Records to use START

(* ===== verification/LightModel.v ===== *)
(** * The light-governance hub: data, policy and registry

    [internal/hub/light_models.go], [light_policy.go] and
    [light_registry.go]. Every method of the registry holds its mutex from
    before its first read to its return, so a method is one atomic step on the
    [Registry] record. The registry clones slices and maps on the way in and
    on the way out, so records are plain values here; LightMemory has the
    references, and shows what callers can do with those they share. A nil
    [Milestones] or [Metadata] map is [None]. *)
From S2P Require Import Prelude GoErrors GoStrings.

(** ** Errors (light_registry.go) *)

Inductive light_error : Type :=
| ErrLightComplaintNotFound | ErrLightAssessmentTeamNotFound | ErrLightZoneNotFound
| ErrLightRuleNotFound | ErrLightRectificationNotFound | ErrLightAssessorPanelNotFound
| ErrLightConflict | ErrLightInvalidState | ErrLightCapacity
| ErrLightAuthorization | ErrLightValidation.
#[export] Instance light_error_eq_dec : EqDecision light_error.
Proof. solve_decision. Defined.

Abbreviation lerror := (error light_error).

(** ** Records (light_models.go) *)

Inductive ComplaintStatus : Type :=
| ComplaintPending | ComplaintAccepted | ComplaintActive
| ComplaintReturned | ComplaintClosed | ComplaintCancelled
| ComplaintOther (s : string).
#[export] Instance ComplaintStatus_eq_dec : EqDecision ComplaintStatus.
Proof. solve_decision. Defined.

Definition complaint_status_text (s : ComplaintStatus) : string :=
  match s with
  | ComplaintPending => "pending"
  | ComplaintAccepted => "accepted"
  | ComplaintActive => "active"
  | ComplaintReturned => "returned"
  | ComplaintClosed => "closed"
  | ComplaintCancelled => "cancelled"
  | ComplaintOther s => s
  end.

Record SpillLightComplaint : Type := {
  sc_ID : string;
  sc_DistrictID : string;
  sc_ResidentID : string;
  sc_ResidentName : string;
  sc_FacilityName : string;
  sc_VenueKind : string;
  sc_Status : ComplaintStatus;
  sc_Evidence : list string;
  sc_RequestedMeasurements : Z;
  sc_LightingZoneID : string;
  sc_OperatingRuleID : string;
  sc_RuleVersion : Z;
  sc_Attempt : Z;
  sc_Deadline : Time;
  sc_CreatedAt : Time;
  sc_UpdatedAt : Time;
  sc_Version : Z
}.
#[export] Instance SpillLightComplaint_eta : Eta SpillLightComplaint := λ c, {|
  sc_ID := sc_ID c; sc_DistrictID := sc_DistrictID c; sc_ResidentID := sc_ResidentID c;
  sc_ResidentName := sc_ResidentName c; sc_FacilityName := sc_FacilityName c;
  sc_VenueKind := sc_VenueKind c; sc_Status := sc_Status c; sc_Evidence := sc_Evidence c;
  sc_RequestedMeasurements := sc_RequestedMeasurements c;
  sc_LightingZoneID := sc_LightingZoneID c; sc_OperatingRuleID := sc_OperatingRuleID c;
  sc_RuleVersion := sc_RuleVersion c; sc_Attempt := sc_Attempt c;
  sc_Deadline := sc_Deadline c; sc_CreatedAt := sc_CreatedAt c;
  sc_UpdatedAt := sc_UpdatedAt c; sc_Version := sc_Version c |}.
#[export] Instance SpillLightComplaint_eq_dec : EqDecision SpillLightComplaint.
Proof. solve_decision. Defined.

Record AssessmentReservation : Type := {
  ar_ComplaintID : string;
  ar_AssessmentTeamID : string;
  ar_MeasurementCount : Z;
  ar_ReservedAt : Time;
  ar_ReleasedAt : option Time
}.
#[export] Instance AssessmentReservation_eta : Eta AssessmentReservation := λ a, {|
  ar_ComplaintID := ar_ComplaintID a; ar_AssessmentTeamID := ar_AssessmentTeamID a;
  ar_MeasurementCount := ar_MeasurementCount a; ar_ReservedAt := ar_ReservedAt a;
  ar_ReleasedAt := ar_ReleasedAt a |}.
#[export] Instance AssessmentReservation_eq_dec : EqDecision AssessmentReservation.
Proof. solve_decision. Defined.

Record AssessmentTeam : Type := {
  at_ID : string;
  at_VenueKind : string;
  at_MeasurementCapacity : Z;
  at_ReservedMeasurements : Z;
  at_Version : Z
}.
#[export] Instance AssessmentTeam_eta : Eta AssessmentTeam := λ t, {|
  at_ID := at_ID t; at_VenueKind := at_VenueKind t;
  at_MeasurementCapacity := at_MeasurementCapacity t;
  at_ReservedMeasurements := at_ReservedMeasurements t; at_Version := at_Version t |}.
#[export] Instance AssessmentTeam_eq_dec : EqDecision AssessmentTeam.
Proof. solve_decision. Defined.

Record LightingZone : Type := {
  lz_ID : string;
  lz_DistrictID : string;
  lz_VenueKind : string;
  lz_FixtureCapacity : Z;
  lz_AllocatedFixtures : Z;
  lz_CutoffGrace : Duration;
  lz_Active : bool;
  lz_Version : Z
}.
#[export] Instance LightingZone_eta : Eta LightingZone := λ z, {|
  lz_ID := lz_ID z; lz_DistrictID := lz_DistrictID z; lz_VenueKind := lz_VenueKind z;
  lz_FixtureCapacity := lz_FixtureCapacity z; lz_AllocatedFixtures := lz_AllocatedFixtures z;
  lz_CutoffGrace := lz_CutoffGrace z; lz_Active := lz_Active z; lz_Version := lz_Version z |}.
#[export] Instance LightingZone_eq_dec : EqDecision LightingZone.
Proof. solve_decision. Defined.

Record OperatingRule : Type := {
  or_ID : string;
  or_AuthorityID : string;
  or_Kind : string;
  or_VenueKinds : list string;
  or_Capacity : Z;
  or_Used : Z;
  or_EffectiveFrom : Time;
  or_EffectiveTo : Time;
  or_Version : Z
}.
#[export] Instance OperatingRule_eta : Eta OperatingRule := λ r, {|
  or_ID := or_ID r; or_AuthorityID := or_AuthorityID r; or_Kind := or_Kind r;
  or_VenueKinds := or_VenueKinds r; or_Capacity := or_Capacity r; or_Used := or_Used r;
  or_EffectiveFrom := or_EffectiveFrom r; or_EffectiveTo := or_EffectiveTo r;
  or_Version := or_Version r |}.
#[export] Instance OperatingRule_eq_dec : EqDecision OperatingRule.
Proof. solve_decision. Defined.

Record RectificationSubmission : Type := {
  rs_ID : string;
  rs_DistrictID : string;
  rs_CrewID : string;
  rs_PlanType : string;
  rs_Status : string;
  rs_Evidence : list string;
  rs_ComplaintID : string;
  rs_SubmittedAt : Time;
  rs_ReviewedAt : option Time;
  rs_Version : Z
}.
#[export] Instance RectificationSubmission_eta : Eta RectificationSubmission := λ r, {|
  rs_ID := rs_ID r; rs_DistrictID := rs_DistrictID r; rs_CrewID := rs_CrewID r;
  rs_PlanType := rs_PlanType r; rs_Status := rs_Status r; rs_Evidence := rs_Evidence r;
  rs_ComplaintID := rs_ComplaintID r; rs_SubmittedAt := rs_SubmittedAt r;
  rs_ReviewedAt := rs_ReviewedAt r; rs_Version := rs_Version r |}.
#[export] Instance RectificationSubmission_eq_dec : EqDecision RectificationSubmission.
Proof. solve_decision. Defined.

Record AssessorPanel : Type := {
  ap_ID : string;
  ap_Name : string;
  ap_Capacity : Z;
  ap_AssessorIDs : list string;
  ap_SupervisorIDs : list string;
  ap_Milestones : option (gmap string string);
  ap_Version : Z
}.
#[export] Instance AssessorPanel_eta : Eta AssessorPanel := λ p, {|
  ap_ID := ap_ID p; ap_Name := ap_Name p; ap_Capacity := ap_Capacity p;
  ap_AssessorIDs := ap_AssessorIDs p; ap_SupervisorIDs := ap_SupervisorIDs p;
  ap_Milestones := ap_Milestones p; ap_Version := ap_Version p |}.
#[export] Instance AssessorPanel_eq_dec : EqDecision AssessorPanel.
Proof. solve_decision. Defined.

Record GovernanceEvent : Type := {
  ge_ID : string;
  ge_DistrictID : string;
  ge_EntityID : string;
  ge_Action : string;
  ge_ActorID : string;
  ge_At : Time;
  ge_Metadata : option (gmap string string)
}.

(** A query filters by status when its status is not the empty string. *)
Record ComplaintQuery : Type := {
  cq_DistrictID : string;
  cq_Status : ComplaintStatus;
  cq_VenueKind : string;
  cq_Offset : Z;
  cq_Limit : Z
}.

Record ComplaintQueryResult : Type := {
  cr_Complaints : list SpillLightComplaint;
  cr_Total : Z
}.

(** ** Policy (light_policy.go) *)

Definition allowedVenueKinds : list string :=
  ["FOOTBALL_FIELD"; "BASKETBALL_COURT"; "TENNIS_COURT"; "RUNNING_TRACK"].

Section policy.
Context `{UnicodeTables}.

Definition normalizeVenueKind (venueKind : string) : string :=
  ToUpper (TrimSpace venueKind).

Definition validateComplaintInput (complaint : SpillLightComplaint) : result lerror () :=
  if bool_decide (sc_ID complaint = "") || bool_decide (sc_DistrictID complaint = "")
     || bool_decide (sc_ResidentID complaint = "")
     || bool_decide (TrimSpace (sc_ResidentName complaint) = "") then
    Err (errorf_after ErrLightValidation "identity")
  else if negb (bool_decide (normalizeVenueKind (sc_VenueKind complaint) ∈ allowedVenueKinds)) then
    Err (errorf_after ErrLightValidation "venue kind")
  else if (sc_RequestedMeasurements complaint <=? 0)
          || (5000 <? sc_RequestedMeasurements complaint) then
    Err (errorf_after ErrLightValidation "requested measurements")
  else if bool_decide (sc_Evidence complaint = []) then
    Err (errorf_after ErrLightValidation "evidence")
  else Ok ().

Definition validComplaintTransition (from to : ComplaintStatus) : bool :=
  match from with
  | ComplaintPending =>
      bool_decide (to = ComplaintAccepted) || bool_decide (to = ComplaintReturned)
      || bool_decide (to = ComplaintCancelled)
  | ComplaintReturned =>
      bool_decide (to = ComplaintPending) || bool_decide (to = ComplaintCancelled)
  | ComplaintAccepted =>
      bool_decide (to = ComplaintActive) || bool_decide (to = ComplaintCancelled)
  | ComplaintActive => bool_decide (to = ComplaintClosed)
  | ComplaintClosed | ComplaintCancelled => false
  | ComplaintOther _ => false
  end.

Definition ruleAvailable (rule : OperatingRule) (venueKind : string) (at_ : Time) : bool :=
  if Before at_ (or_EffectiveFrom rule) || negb (Before at_ (or_EffectiveTo rule)) then false
  else if or_Capacity rule <=? or_Used rule then false
  else existsb (λ candidate,
         bool_decide (normalizeVenueKind candidate = normalizeVenueKind venueKind))
         (or_VenueKinds rule).

Definition rectificationCanApprove (rectification : RectificationSubmission) :
    result lerror () :=
  if negb (bool_decide (rs_Status rectification = "submitted")) then
    Err (errorf_after ErrLightInvalidState
           ("rectification status " +:+ rs_Status rectification))
  else if bool_decide (TrimSpace (rs_CrewID rectification) = "")
          || (Z.of_nat (length (rs_Evidence rectification)) <? 2) then
    Err (errorf_after ErrLightValidation "rectification evidence")
  else Ok ().

Definition measurementCapacityAvailable (team : AssessmentTeam) (requested : Z) : bool :=
  (0 <? requested) &&
  (requested <=? at_MeasurementCapacity team -ᵢ at_ReservedMeasurements team).
End policy.

(** [nowOr]: the argument, or the wall clock [wall] when it is the zero
    time. *)
Definition nowOr (wall value : Time) : Time := if IsZero value then wall else value.

(** ** The registry (light_registry.go) *)

Record Registry : Type := {
  complaints : gmap string SpillLightComplaint;
  teams : gmap string AssessmentTeam;
  assessments : gmap string AssessmentReservation;
  zones : gmap string LightingZone;
  rules : gmap string OperatingRule;
  rectifications : gmap string RectificationSubmission;
  panels : gmap string AssessorPanel;
  events : list GovernanceEvent;
  idempotency : gmap string string
}.
#[export] Instance Registry_eta : Eta Registry := λ r, {|
  complaints := complaints r; teams := teams r; assessments := assessments r;
  zones := zones r; rules := rules r; rectifications := rectifications r;
  panels := panels r; events := events r; idempotency := idempotency r |}.

Definition NewLightGovernanceRegistry : Registry := {|
  complaints := ∅; teams := ∅; assessments := ∅; zones := ∅; rules := ∅;
  rectifications := ∅; panels := ∅; events := []; idempotency := ∅ |}.

Abbreviation lop := (op Registry lerror).

Definition put_complaint (id : string) (c : SpillLightComplaint) (r : Registry) : Registry :=
  r <| complaints := <[id := c]> (complaints r) |>.
Definition put_team (id : string) (t : AssessmentTeam) (r : Registry) : Registry :=
  r <| teams := <[id := t]> (teams r) |>.
Definition put_assessment (id : string) (a : AssessmentReservation) (r : Registry) : Registry :=
  r <| assessments := <[id := a]> (assessments r) |>.
Definition put_zone (id : string) (z : LightingZone) (r : Registry) : Registry :=
  r <| zones := <[id := z]> (zones r) |>.
Definition put_rule (id : string) (o : OperatingRule) (r : Registry) : Registry :=
  r <| rules := <[id := o]> (rules r) |>.
Definition put_rectification (id : string) (s : RectificationSubmission) (r : Registry) : Registry :=
  r <| rectifications := <[id := s]> (rectifications r) |>.
Definition put_panel (id : string) (p : AssessorPanel) (r : Registry) : Registry :=
  r <| panels := <[id := p]> (panels r) |>.
Definition append_event (e : GovernanceEvent) (r : Registry) : Registry :=
  r <| events := events r ++ [e] |>.

Definition AddAssessmentTeam (cerr : option ctx_error) (team : AssessmentTeam) : lop () :=
  _ ← check_ctx cerr;
  _ ← ensure (negb (bool_decide (at_ID team = "") || (at_MeasurementCapacity team <=? 0)))
        (errorf_after ErrLightValidation "team");
  exists_ ← gets (λ r, bool_decide (is_Some (teams r !! at_ID team)));
  _ ← ensure (negb exists_) (errorf_after ErrLightConflict "team exists");
  modify (put_team (at_ID team) team).

Definition AddZone (cerr : option ctx_error) (zone : LightingZone) : lop () :=
  _ ← check_ctx cerr;
  _ ← ensure (negb (bool_decide (lz_ID zone = "") || bool_decide (lz_DistrictID zone = "")
                    || bool_decide (lz_VenueKind zone = "") || (lz_FixtureCapacity zone <=? 0)))
        (errorf_after ErrLightValidation "zone");
  exists_ ← gets (λ r, bool_decide (is_Some (zones r !! lz_ID zone)));
  _ ← ensure (negb exists_) (errorf_after ErrLightConflict "zone exists");
  modify (put_zone (lz_ID zone) zone).

Definition AddRule (cerr : option ctx_error) (rule : OperatingRule) : lop () :=
  _ ← check_ctx cerr;
  _ ← ensure (negb (bool_decide (or_ID rule = "") || bool_decide (or_AuthorityID rule = "")
                    || (or_Capacity rule <=? 0)
                    || negb (Before (or_EffectiveFrom rule) (or_EffectiveTo rule))))
        (errorf_after ErrLightValidation "rule");
  exists_ ← gets (λ r, bool_decide (is_Some (rules r !! or_ID rule)));
  _ ← ensure (negb exists_) (errorf_after ErrLightConflict "rule exists");
  modify (put_rule (or_ID rule) rule).

Definition AddPanel (cerr : option ctx_error) (panel : AssessorPanel) : lop () :=
  _ ← check_ctx cerr;
  _ ← ensure (negb (bool_decide (ap_ID panel = "") || (ap_Capacity panel <=? 0)))
        (errorf_after ErrLightValidation "panel");
  exists_ ← gets (λ r, bool_decide (is_Some (panels r !! ap_ID panel)));
  _ ← ensure (negb exists_) (errorf_after ErrLightConflict "panel exists");
  modify (put_panel (ap_ID panel) panel).

(** The read methods: each returns a copy, here the value itself. *)
Definition Complaint (r : Registry) (id : string) : option SpillLightComplaint :=
  complaints r !! id.
Definition Assessment (r : Registry) (complaintID : string) : option AssessmentReservation :=
  assessments r !! complaintID.
Definition AssessmentTeam_ (r : Registry) (id : string) : option AssessmentTeam :=
  teams r !! id.
Definition Rectification (r : Registry) (id : string) : option RectificationSubmission :=
  rectifications r !! id.
Definition Panel (r : Registry) (id : string) : option AssessorPanel := panels r !! id.
Definition Events (r : Registry) : list GovernanceEvent := events r.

Records to use END

What this task involves: Copy the records above exactly, beginning at the line that contains "#[export] Instance OperatingRule_eta" and stopping after the line that contains "rs_Evidence : list string;".

Output of the task:
#[export] Instance OperatingRule_eta : Eta OperatingRule := λ r, {|
  or_ID := or_ID r; or_AuthorityID := or_AuthorityID r; or_Kind := or_Kind r;
  or_VenueKinds := or_VenueKinds r; or_Capacity := or_Capacity r; or_Used := or_Used r;
  or_EffectiveFrom := or_EffectiveFrom r; or_EffectiveTo := or_EffectiveTo r;
  or_Version := or_Version r |}.
#[export] Instance OperatingRule_eq_dec : EqDecision OperatingRule.
Proof. solve_decision. Defined.

Record RectificationSubmission : Type := {
  rs_ID : string;
  rs_DistrictID : string;
  rs_CrewID : string;
  rs_PlanType : string;
  rs_Status : string;
  rs_Evidence : list string;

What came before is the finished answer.